▸ Source data:
------------------------

End hash.
(* ===== verification/ZvalSpec.v ===== *)
(** * ZvalSpec: what the zval printers print and what the hash lookup finds

    On memory that does not change while it is read, a PHP value that phpspy
    supports is described by a tree [pval]; [represents] relates the tree to the
    bytes of the target and [render] is the text phpspy is meant to print. *)
From S2P Require Import Prelude CLib Layout Context Zval.

(** ** The hash as a polynomial *)

Definition zend_poly (E : target_env) (s : bytes) : Z :=
  fold_left (fun h c => h * 33 + char_val E c) s 5381.

(** ** Values and their text *)

Inductive pval :=
| VLong (z : Z)
| VDouble (bits : Z)
| VString (s : bytes)
| VPacked (vs : list (option pval))                  (* [None]: an unused slot *)
| VHash (kvs : list (option (option bytes * pval))). (* [None] key: an integer key *)

(** [a,b,c] without the empty texts, a comma behind each. *)
Definition with_commas (ts : list bytes) : bytes :=
  concat (map (fun t => match t with [] => [] | _ => t ++ [","%char] end) ts).

Definition comma_list (ts : list bytes) : bytes := removelast (with_commas ts).

Fixpoint render (v : pval) : bytes :=
  match v with
  | VLong z => fmt_d z
  | VDouble b => fmt_f b
  | VString s => s
  | VPacked vs =>
    comma_list ((fix go (i : nat) (l : list (option pval)) : list bytes :=
      match l with
      | [] => []
      | None :: l' => [] :: go (S i) l'
      | Some v :: l' => (fmt_d (Z.of_nat i) ++ "="%char :: render v) :: go (S i) l'
      end) 0%nat vs)
  | VHash kvs =>
    comma_list ((fix go (l : list (option (option bytes * pval))) : list bytes :=
      match l with
      | [] => []
      | None :: l' => [] :: go l'
      | Some (None, v) :: l' => render v :: go l'
      | Some (Some k, v) :: l' => (k ++ "="%char :: render v) :: go l'
      end) kvs)
  end.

------------------------

▸ How to complete this task: No lines before the one containing "None :: l' => [] :: go l'" belong in the answer; write out that line and each one after it exactly, through the end of the records.

▸ Response to this task:
      | None :: l' => [] :: go l'
      | Some (None, v) :: l' => render v :: go l'
      | Some (Some k, v) :: l' => (k ++ "="%char :: render v) :: go l'
      end) kvs)
  end.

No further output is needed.